§ Record excerpts

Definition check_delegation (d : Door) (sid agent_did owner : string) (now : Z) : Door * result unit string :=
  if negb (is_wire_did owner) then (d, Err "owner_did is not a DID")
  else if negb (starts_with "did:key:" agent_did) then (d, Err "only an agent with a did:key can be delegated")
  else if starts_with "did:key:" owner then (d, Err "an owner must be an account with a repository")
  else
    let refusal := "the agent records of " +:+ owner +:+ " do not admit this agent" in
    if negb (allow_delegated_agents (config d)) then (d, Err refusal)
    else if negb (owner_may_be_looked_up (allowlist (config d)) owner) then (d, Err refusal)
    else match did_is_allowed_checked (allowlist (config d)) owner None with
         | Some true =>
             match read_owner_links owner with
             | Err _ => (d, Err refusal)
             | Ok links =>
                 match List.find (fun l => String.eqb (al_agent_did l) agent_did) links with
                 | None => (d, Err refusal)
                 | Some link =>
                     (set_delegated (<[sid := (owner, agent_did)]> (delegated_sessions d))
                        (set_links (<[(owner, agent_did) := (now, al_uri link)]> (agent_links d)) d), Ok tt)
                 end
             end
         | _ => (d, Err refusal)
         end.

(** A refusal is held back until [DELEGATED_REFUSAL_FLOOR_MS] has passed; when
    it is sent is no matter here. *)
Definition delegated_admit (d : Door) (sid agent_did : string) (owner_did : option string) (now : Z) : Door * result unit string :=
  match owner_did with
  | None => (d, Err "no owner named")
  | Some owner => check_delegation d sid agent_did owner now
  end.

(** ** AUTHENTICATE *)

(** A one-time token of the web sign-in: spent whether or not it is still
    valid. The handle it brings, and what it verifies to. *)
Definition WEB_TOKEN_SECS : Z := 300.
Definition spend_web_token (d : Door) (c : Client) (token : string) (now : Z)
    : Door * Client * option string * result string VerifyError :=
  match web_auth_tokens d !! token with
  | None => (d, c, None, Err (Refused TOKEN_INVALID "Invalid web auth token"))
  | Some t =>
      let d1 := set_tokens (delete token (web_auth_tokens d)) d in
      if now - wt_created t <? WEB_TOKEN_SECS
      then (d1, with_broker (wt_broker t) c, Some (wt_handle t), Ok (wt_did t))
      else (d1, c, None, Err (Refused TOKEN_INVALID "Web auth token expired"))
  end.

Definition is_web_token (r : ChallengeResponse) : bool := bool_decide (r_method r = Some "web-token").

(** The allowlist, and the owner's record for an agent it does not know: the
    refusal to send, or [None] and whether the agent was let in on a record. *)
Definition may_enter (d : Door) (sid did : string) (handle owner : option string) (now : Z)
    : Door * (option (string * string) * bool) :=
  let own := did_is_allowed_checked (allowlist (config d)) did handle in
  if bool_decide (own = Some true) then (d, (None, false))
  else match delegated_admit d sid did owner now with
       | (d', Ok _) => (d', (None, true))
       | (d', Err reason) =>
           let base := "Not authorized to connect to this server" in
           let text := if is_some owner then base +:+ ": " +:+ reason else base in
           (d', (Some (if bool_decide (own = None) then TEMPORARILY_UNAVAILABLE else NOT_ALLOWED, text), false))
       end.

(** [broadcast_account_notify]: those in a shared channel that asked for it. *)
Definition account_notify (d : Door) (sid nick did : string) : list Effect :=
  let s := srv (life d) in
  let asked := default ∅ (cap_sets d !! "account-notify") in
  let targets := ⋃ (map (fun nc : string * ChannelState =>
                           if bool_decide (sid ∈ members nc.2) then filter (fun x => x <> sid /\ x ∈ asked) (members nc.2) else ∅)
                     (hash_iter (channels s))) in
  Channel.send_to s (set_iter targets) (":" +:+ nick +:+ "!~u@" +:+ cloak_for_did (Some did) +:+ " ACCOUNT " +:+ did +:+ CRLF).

§ To do
Each line in the records above must be returned exactly as it stands.

§ Solved exercise
Definition check_delegation (d : Door) (sid agent_did owner : string) (now : Z) : Door * result unit string :=
  if negb (is_wire_did owner) then (d, Err "owner_did is not a DID")
  else if negb (starts_with "did:key:" agent_did) then (d, Err "only an agent with a did:key can be delegated")
  else if starts_with "did:key:" owner then (d, Err "an owner must be an account with a repository")
  else
    let refusal := "the agent records of " +:+ owner +:+ " do not admit this agent" in
    if negb (allow_delegated_agents (config d)) then (d, Err refusal)
    else if negb (owner_may_be_looked_up (allowlist (config d)) owner) then (d, Err refusal)
    else match did_is_allowed_checked (allowlist (config d)) owner None with
         | Some true =>
             match read_owner_links owner with
             | Err _ => (d, Err refusal)
             | Ok links =>
                 match List.find (fun l => String.eqb (al_agent_did l) agent_did) links with
                 | None => (d, Err refusal)
                 | Some link =>
                     (set_delegated (<[sid := (owner, agent_did)]> (delegated_sessions d))
                        (set_links (<[(owner, agent_did) := (now, al_uri link)]> (agent_links d)) d), Ok tt)
                 end
             end
         | _ => (d, Err refusal)
         end.

(** A refusal is held back until [DELEGATED_REFUSAL_FLOOR_MS] has passed; when
    it is sent is no matter here. *)
Definition delegated_admit (d : Door) (sid agent_did : string) (owner_did : option string) (now : Z) : Door * result unit string :=
  match owner_did with
  | None => (d, Err "no owner named")
  | Some owner => check_delegation d sid agent_did owner now
  end.

(** ** AUTHENTICATE *)

(** A one-time token of the web sign-in: spent whether or not it is still
    valid. The handle it brings, and what it verifies to. *)
Definition WEB_TOKEN_SECS : Z := 300.
Definition spend_web_token (d : Door) (c : Client) (token : string) (now : Z)
    : Door * Client * option string * result string VerifyError :=
  match web_auth_tokens d !! token with
  | None => (d, c, None, Err (Refused TOKEN_INVALID "Invalid web auth token"))
  | Some t =>
      let d1 := set_tokens (delete token (web_auth_tokens d)) d in
      if now - wt_created t <? WEB_TOKEN_SECS
      then (d1, with_broker (wt_broker t) c, Some (wt_handle t), Ok (wt_did t))
      else (d1, c, None, Err (Refused TOKEN_INVALID "Web auth token expired"))
  end.

Definition is_web_token (r : ChallengeResponse) : bool := bool_decide (r_method r = Some "web-token").

(** The allowlist, and the owner's record for an agent it does not know: the
    refusal to send, or [None] and whether the agent was let in on a record. *)
Definition may_enter (d : Door) (sid did : string) (handle owner : option string) (now : Z)
    : Door * (option (string * string) * bool) :=
  let own := did_is_allowed_checked (allowlist (config d)) did handle in
  if bool_decide (own = Some true) then (d, (None, false))
  else match delegated_admit d sid did owner now with
       | (d', Ok _) => (d', (None, true))
       | (d', Err reason) =>
           let base := "Not authorized to connect to this server" in
           let text := if is_some owner then base +:+ ": " +:+ reason else base in
           (d', (Some (if bool_decide (own = None) then TEMPORARILY_UNAVAILABLE else NOT_ALLOWED, text), false))
       end.

(** [broadcast_account_notify]: those in a shared channel that asked for it. *)
Definition account_notify (d : Door) (sid nick did : string) : list Effect :=
  let s := srv (life d) in
  let asked := default ∅ (cap_sets d !! "account-notify") in
  let targets := ⋃ (map (fun nc : string * ChannelState =>
                           if bool_decide (sid ∈ members nc.2) then filter (fun x => x <> sid /\ x ∈ asked) (members nc.2) else ∅)
                     (hash_iter (channels s))) in
  Channel.send_to s (set_iter targets) (":" +:+ nick +:+ "!~u@" +:+ cloak_for_did (Some did) +:+ " ACCOUNT " +:+ did +:+ CRLF).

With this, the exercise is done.